The programming exercise required me to initialized the dropout matrix for the first hidden layer as follows:
D1 = np.random.rand(A1.shape[0],A1.shape[1])
D1 = (D1 < keep_prob).astype(int)
This would cause different nodes to be dropped for the “m” inputs. If we should drop the same node for all m examples, we should initialize D1 as a Vector of shape (A1.shape[0], 1) and use broadcasting to multiple A1 and D1.
I tried to run my code by initializing D1 as a vector and using broadcasting, but the test cases were failing.
Please clarify.
Thanks,
Manish
1 Like
Hi @manish_tiwari , the idea in dropout is turn off nodes randomly for each sample.
If you turn of the same nodes for all m inputs, you will be optimizing a different NN, a smaller one. So your NN performance will decrease significantly.
Even if you change the dropout nodes once per epoch, the end result will be not as good as selecting the random nodes for each example.
I have have the same question as @manish_tiwari, since it mentioned “When you shut some neurons down, you actually modify your model” in the “Regularization” assignment description.

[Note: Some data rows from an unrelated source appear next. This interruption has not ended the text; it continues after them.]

Lemma extends_string_event (d : direction) (st : walk_state) (obj : addr) :
  extends d st (with_event st (CryptString obj)).
Proof.
  split; [destruct d; set_solver|]. exists [CryptString obj].
  split; [reflexivity|]. split; [constructor|]. intros a Ha. inversion Ha.
Qed.

Lemma extends_enter_indirect (d : direction) (st : walk_state) (obj : addr) :
  obj ∉ processed d st ->
  extends d st (with_event (mark d st obj) (EnterIndirect obj)).
Proof.
  intros Hnin. split.
  - change (processed d (with_event (mark d st obj) (EnterIndirect obj)))
      with (processed d (mark d st obj)).
    rewrite processed_mark. set_solver.
  - exists [EnterIndirect obj]. split; [destruct d; reflexivity|].
    split; [apply NoDup_singleton|].
    intros a Ha. cbn in Ha. apply list_elem_of_singleton in Ha as ->.
    split; [assumption|].
    change (processed d (with_event (mark d st obj) (EnterIndirect obj)))
      with (processed d (mark d st obj)).
    rewrite processed_mark. set_solver.
Qed.

Lemma extends_stream_event (d : direction) (st st1 : walk_state) (obj : addr) :
  obj ∉ processed d st ->
  extends d (mark d st obj) st1 ->
  extends d st (with_event st1 (CryptStream obj)).
Proof.
  intros Hnin (Hs & new & Hl & Hd & Hm).
  rewrite processed_mark in Hs.
  assert (Hlog : log (mark d st obj) = log st) by (destruct d; reflexivity).
  split.
  - change (processed d (with_event st1 (CryptStream obj))) with (processed d st1).
    set_solver.
  - exists (new ++ [CryptStream obj]). split.
    + cbn [with_event log]. rewrite Hl, Hlog. now rewrite app_assoc.
    + rewrite marked_app. cbn [marked flat_map app]. split.
      * apply NoDup_app. split; [assumption|]. split; [|apply NoDup_singleton].
        intros a Ha Hobj. apply list_elem_of_singleton in Hobj as ->.
        destruct (Hm obj Ha) as [Hn _]. rewrite processed_mark in Hn. set_solver.
      * intros a Ha. change (processed d (with_event st1 (CryptStream obj)))
          with (processed d st1).
        apply elem_of_app in Ha as [Ha|Ha].
        -- destruct (Hm a Ha) as [Hn Hi]. rewrite processed_mark in Hn.
           split; [set_solver | assumption].
        -- apply list_elem_of_singleton in Ha as ->. split; [assumption | set_solver].
Qed.

Lemma isProcessed_false (d : direction) (st : walk_state) (obj : addr) :
  isProcessed d (crypt st) obj = false -> obj ∉ processed d st.
Proof.
  destruct d; unfold isProcessed, isDecrypted, isEncrypted, processed;
    intros H; now apply bool_decide_eq_false in H.
Qed.

Section WalkOnce.
Variable rand_Read : nat -> bytes.
Variable d : direction.

Lemma extends_with_heap (st st' : walk_state) (h : gmap addr PdfObject) :
  extends d st st' -> extends d st (with_heap st' h).
Proof.
  intros H. eapply extends_trans; [exact H|]. now apply extends_same.
Qed.

(** The loop over the elements of an array. *)
Lemma walk_array_extends (fuel : nat) (pn pg : Z)
  (IH : forall st obj pn pg, extends d st (fst (walk rand_Read d fuel st obj pn pg))) :
  forall (l : list addr) (st : walk_state),
    extends d st
      (fst ((fix each (l : list addr) (st : walk_state) : walk_state * result unit :=
               match l with
               | [] => (st, Ok tt)
               | o :: rest =>
                   match walk rand_Read d fuel st o pn pg with
                   | (st, Ok _) => each rest st
                   | r => r
                   end
               end) l st)).
Proof.
  induction l as [|o rest IHl]; intros st; [apply extends_refl|].
  pose proof (IH st o pn pg) as Ho.
  destruct (walk rand_Read d fuel st o pn pg) as [st1 [[]| | |]]; cbn [fst] in *;
    try exact Ho.
  eapply extends_trans; [exact Ho | apply IHl].
Qed.

(** The loop over the keys of a dictionary. *)
Lemma walk_dict_extends (fuel : nat) (pn pg : Z) (obj : addr) (isSig : bool)
  (IH : forall st obj pn pg, extends d st (fst (walk rand_Read d fuel st obj pn pg))) :
  forall (keys : list string) (st : walk_state),
    extends d st
      (fst ((fix each (keys : list string) (st : walk_state) : walk_state * result unit :=
               match keys with
               | [] => (st, Ok tt)
               | keyidx :: rest =>
                   let o :=
                     match heap st !! obj with
                     | Some (PdfObjectDictionary entries) => dict_Get entries keyidx
                     | _ => None
                     end in
                   if isSig && String.eqb keyidx "Contents" then each rest st
                   else if negb (String.eqb keyidx "Parent")
                           && negb (String.eqb keyidx "Prev")
                           && negb (String.eqb keyidx "Last")
                   then
                     match o with
                     | Some o =>
                         match walk rand_Read d fuel st o pn pg with
                         | (st, Ok _) => each rest st
                         | r => r
                         end
                     | None => each rest st
                     end
                   else each rest st
               end) keys st)).
Proof.
  induction keys as [|k rest IHk]; intros st; [apply extends_refl|].
  cbv zeta.
  destruct (isSig && String.eqb k "Contents"); [apply IHk|].
  destruct (negb (String.eqb k "Parent") && negb (String.eqb k "Prev")
            && negb (String.eqb k "Last")); [|apply IHk].
  destruct (match heap st !! obj with
            | Some (PdfObjectDictionary entries) => dict_Get entries k
            | _ => None
            end) as [o|]; [|apply IHk].
  pose proof (IH st o pn pg) as Ho.
  destruct (walk rand_Read d fuel st o pn pg) as [st1 [[]| | |]]; cbn [fst] in *;
    try exact Ho.
  eapply extends_trans; [exact Ho | apply IHk].
Qed.
Record world : Type := World {
  dirs : gset string;          (* paths that are directories *)
  files : gmap string file;    (* regular files written so far *)
  fonts : gset string;         (* font files that can be opened *)
  stdout : list string         (* lines printed, oldest first *)
}.

(** A computation reads and changes the machine and returns or raises;
    the machine it leaves behind is kept in both cases. *)
Definition M (A : Type) : Type := world -> result A * world.

#[global] Instance M_ret : MRet M := fun A a w => (Ok a, w).
#[global] Instance M_bind : MBind M := fun A B f c w =>
  match c w with
  | (Ok a, w') => f a w'
  | (Raise e, w') => (Raise e, w')
  end.

(** A pure step that may raise. *)
Definition lift {A} (r : result A) : M A := fun w => (r, w).

(** [for x in l: body x], stopping at the first exception. *)
Fixpoint for_loop {A} (l : list A) (body : A -> M unit) : M unit :=
  match l with
  | [] => mret tt
  | x :: l' => body x ;; for_loop l' body
  end.

Definition emit (line : string) (w : world) : world :=
  World (dirs w) (files w) (fonts w) (stdout w ++ [line]).

Definition print (line : string) : M unit := fun w => (Ok tt, emit line w).

(** [s * n] on a string. *)
Fixpoint str_repeat (s : string) (n : nat) : string :=
  match n with
  | O => ""
  | S n' => s +:+ str_repeat s n'
  end.

Module os.

Definition sep : ascii := "/"%char.

Definition starts_with_sep (s : string) : bool :=
  match s with
  | String c _ => bool_decide (c = sep)
  | EmptyString => false
  end.

Fixpoint ends_with_sep (s : string) : bool :=
  match s with
  | EmptyString => false
  | String c EmptyString => bool_decide (c = sep)
  | String _ s' => ends_with_sep s'
  end.

(** [os.path.join(a, b)] (POSIX). *)
Definition path_join (a b : string) : string :=
  if starts_with_sep b then b
  else if bool_decide (a = "") || ends_with_sep a then a +:+ b
  else a +:+ "/" +:+ b.

(** The ancestors of a path, outermost first, ending with the path
    itself: ["a/b/c"] gives ["a"; "a/b"; "a/b/c"]. *)
Fixpoint chain_from (seen rest : string) : list string :=
  match rest with
  | EmptyString => if bool_decide (seen = "") then [] else [seen]
  | String c rest' =>
      if bool_decide (c = sep)
      then (if bool_decide (seen = "") || ends_with_sep seen then [] else [seen])
             ++ chain_from (seen +:+ "/") rest'
      else chain_from (seen +:+ String c "") rest'
  end.

Definition chain (p : string) : list string := chain_from "" p.

(** [os.path.dirname(p)] for a path without a trailing separator; the
    empty string stands for the working directory. *)
Definition dirname (p : string) : string :=
  match reverse (chain p) with
  | _ :: d :: _ => d
  | _ => ""
  end.
Lemma wire_len_finalize (s : IPFixSet.t) :
  len (IPFixSet.wire (finalize s)) = set_len s.
Proof. rewrite <- Set_Len_wire. reflexivity. Qed.

(** The loop over the sets never leaves the region: each set is stored
    whole at its cursor. *)
Lemma encode_sets_place (ss : list IPFixSet.t) :
  forall offset d,
    0 <= offset ->
    offset + total (fun s => len (IPFixSet.wire s)) ss <= len d ->
    Forall short_stored ss ->
    IPFix.encode_sets ss 0 offset d = Ok (tt, place_sets offset ss d).
Proof.
  induction ss as [|s ss IH]; intros offset d Ho Hd Hs;
    cbn [IPFix.encode_sets place_sets].
  - reflexivity.
  - inversion Hs as [|s0 ss0 [Hs1 Hs2] Hss]; subst.
    cbn [total fold_right] in Hd.
    fold (total (fun s => len (IPFixSet.wire s)) ss) in Hd.
    assert (Ht : 0 <= total (fun s => len (IPFixSet.wire s)) ss)
      by (apply total_nonneg; intros; apply len_nonneg).
    unfold bind at 1, reslice.
    replace (0 <=? offset) with true by (symmetry; apply Z.leb_le; lia).
    replace (0 + offset <=? len d) with true
      by (symmetry; apply Z.leb_le; lia).
    cbn [andb]. rewrite Z.add_0_l.
    rewrite (bind_writes _ _ offset (IPFixSet.wire s))
      by (apply Set_encode_writes || lia).
    apply IH; [lia| rewrite store_at_len; lia | assumption].
Qed.
(** * insu: the reel download proxy (server.js)

    A shallow embedding of [server.js]: the URL validator, the metadata
    resolver [fetchVideoInfo], the media fetcher [fetchVideo], the
    [/download] route handler and the error middleware, together with the
    part of the HTTP client they drive (axios with the retry-axios
    interceptor attached at server.js:19).

    Conventions.
    - JavaScript strings are [string]s, one character per code unit up to
      255; payload values are the tagged union [value]; numbers that occur
      in payloads are integers below 2^53 in magnitude (the handler does
      no arithmetic on them).
    - A [throw] is the left summand of a [sum]; [await] is sequencing.
    - The outside world is a script of transport outcomes indexed by the
      number of the GET on that endpoint within the request being served,
      together with the decisions of the installed retry interceptor that
      its releases do not share.
    - [res] is the response object: the embedding records the calls the
      handler makes on it ([status], [setHeader], [send], [json]),
      [setHeader] refusing the values the runtime refuses; how the
      framework writes the response to the socket is outside server.js. *)

From Stdlib Require Import Bool Ascii String List ZArith Lia Arith DecimalString.
Import ListNotations.

Set Implicit Arguments.
Local Open Scope string_scope.

(** ** String helpers *)

Module Str.

(** Every character of [s] satisfies [p]. *)
Fixpoint forallb (p : ascii -> bool) (s : string) : bool :=
  match s with
  | EmptyString => true
  | String c s' => p c && forallb p s'
  end.

(** [String.prototype.includes]: [needle] occurs somewhere in [hay]. *)
Fixpoint includes (needle hay : string) : bool :=
  prefix needle hay ||
  match hay with
  | EmptyString => false
  | String _ hay' => includes needle hay'
  end.

End Str.

(** ** Regular expressions, as far as the validator's pattern needs them *)

Module Regex.

Inductive regex : Type :=
| Void : regex
| Eps : regex
| Class : (ascii -> bool) -> regex
| Cat : regex -> regex -> regex
| Alt : regex -> regex -> regex
| Star : regex -> regex.

(** [x?] and [x+] and a literal run of characters. *)
Definition Opt (r : regex) : regex := Alt r Eps.
Definition Plus (r : regex) : regex := Cat r (Star r).

Fixpoint Lit (s : string) : regex :=
  match s with
  | EmptyString => Eps
  | String c s' => Cat (Class (Ascii.eqb c)) (Lit s')
  end.

(** The words of a pattern. *)
Inductive matches : regex -> string -> Prop :=
| MEps : matches Eps ""
| MClass p c : p c = true -> matches (Class p) (String c "")
| MCat r1 r2 s1 s2 : matches r1 s1 -> matches r2 s2 -> matches (Cat r1 r2) (s1 ++ s2)
| MAltL r1 r2 s : matches r1 s -> matches (Alt r1 r2) s
| MAltR r1 r2 s : matches r2 s -> matches (Alt r1 r2) s
| MStar0 r : matches (Star r) ""
| MStarS r s1 s2 : matches r s1 -> matches (Star r) s2 -> matches (Star r) (s1 ++ s2).

Fixpoint nullable (r : regex) : bool :=
  match r with
  | Void => false
  | Eps => true
  | Class _ => false
  | Cat r1 r2 => nullable r1 && nullable r2
  | Alt r1 r2 => nullable r1 || nullable r2
  | Star _ => true
  end.
(** The callback at lines 334-371 for one library of the Forge descriptor. *)
Definition forge_library (h : Handler) (library : Library)
    (s : World * list string) : completion (World * list string) :=
  let '(w, paths) := s in
  let p := platform h in
  let lib := Str.split ":" (lib_name library) in
  skip ←
    (if Str.eqb (Str.template_nth lib 0) "net.minecraftforge" then
       match lib !! 1 with
       | Some a => Normal (includes_forge a)
       | None => Throw TypeError
       end
     else Normal false);
  if (skip : bool) then Normal s else
  let jarPath := path_join p (libraryDirectory h) (maven_dir lib) in
  let name := Str.template_nth lib 1 +:+ "-" +:+ Str.template_nth lib 2 +:+ ".jar" in
  let url :=
    match url_set library with
    | Some _ => Some (url_mavenForge (overrides (options h)))
    | None =>
        if truthy (js_or (serverreq library) (clientreq library))
        then Some (url_defaultRepoForge (overrides (options h)))
        else None
    end in
  match url with
  | None => Normal s
  | Some url =>
      let downloadLink := url +:+ maven_dir lib +:+ "/" +:+ name in
      if exists_ w (path_join p jarPath name)
      then Normal (w, paths ++ [jarPath +:+ path_sep p +:+ name])
      else
        let w := if negb (exists_ w jarPath) then mkdir_p jarPath w else w in
        let '(w, download) := downloadAsync h downloadLink jarPath name true w in
        let w :=
          if negb download
          then (downloadAsync h (url_fallbackMaven (overrides (options h))
                                   +:+ maven_dir lib +:+ "/" +:+ name)
                              jarPath name true w).1
          else w in
        Normal (w, paths ++ [jarPath +:+ path_sep p +:+ name])
  end.

(** The callbacks of lines 334-371 taken in array order; the source's
    [paths] is in completion order. *)
Fixpoint forge_libraries (h : Handler) (libs : list Library)
    (s : World * list string) : completion (World * list string) :=
  match libs with
  | [] => Normal s
  | library :: r => s ← forge_library h library s; forge_libraries h r s
  end.

(** [forgePath] is [this.options.forge] after [launch] has resolved it. *)
Definition getForgeDependenciesLegacy (h : Handler) (forgePath : string) (w : World)
  : completion (World * ForgeResult) :=
  let p := platform h in
  let forgeDir := path_join p (root (options h)) "forge" in
  let w := if negb (exists_ w forgeDir) then mkdir_p forgeDir w else w in
  match archives w !! forgePath with
  | None => Throw "ZipError"
  | Some zipFile =>
      if bool_decide ("install_profile.json" ∈ entries zipFile)
      then Normal (w, ForgeFalse)
      else
        match version_json zipFile with
        | None => Normal (w, ForgeNull)
        | Some forge_json =>
            let w := log (Unzip forgePath (path_join p forgeDir (id (version h)))) w in
            '(w, paths) ← forge_libraries h (libraries forge_json) (w, []);
            mret (w, ForgeLegacy paths forge_json)
        end
  end.

(** The value [launch] holds in [custom]. *)
Inductive CustomValue : Type :=
| CustomNull
| CustomDescriptor (d : Descriptor)
| CustomFactory.    (* the function object [getForgedWrapped] returns *)

Definition dquote : string := String (Ascii.ascii_of_nat 34) EmptyString.

(** The command line built at lines 382-384. *)
Definition forgeWrapper_command (h : Handler) (forgePath : string) : string :=
  let p := platform h in
  dquote +:+ str_or (javaPath (options h)) "java" +:+ dquote +:+ " -jar "
    +:+ path_resolve p (fw_jar (forgeWrapper (options h)))
    +:+ " --installer=" +:+ forgePath
    +:+ " --instance=" +:+ root (options h)
    +:+ " --saveTo="
    +:+ path_join p (path_join p (path_join p (path_join p (path_join p
          (libraryDirectory h) "io") "github") "zekerzhayard") "ForgeWrapper")
          (fw_version (forgeWrapper (options h))).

Regarding the performance, I tried to implement using:
D1 = np.random.rand(A1.shape[0],1)
D2 = np.random.rand(A2.shape[0],1)
by using keep_prob = 0.9, learning_rate = 0.3, the result is actually not worse with:
On the train set:
Accuracy: 0.933649289099526
On the test set:
Accuracy: 0.955
Yes, this issue has been noticed and discussed a number of times. Here’s a thread which shows more investigations which come to the same conclusion that you show: it probably doesn’t make all that much difference if you do the dropout differently per sample or consistently per sample in a given minibatch.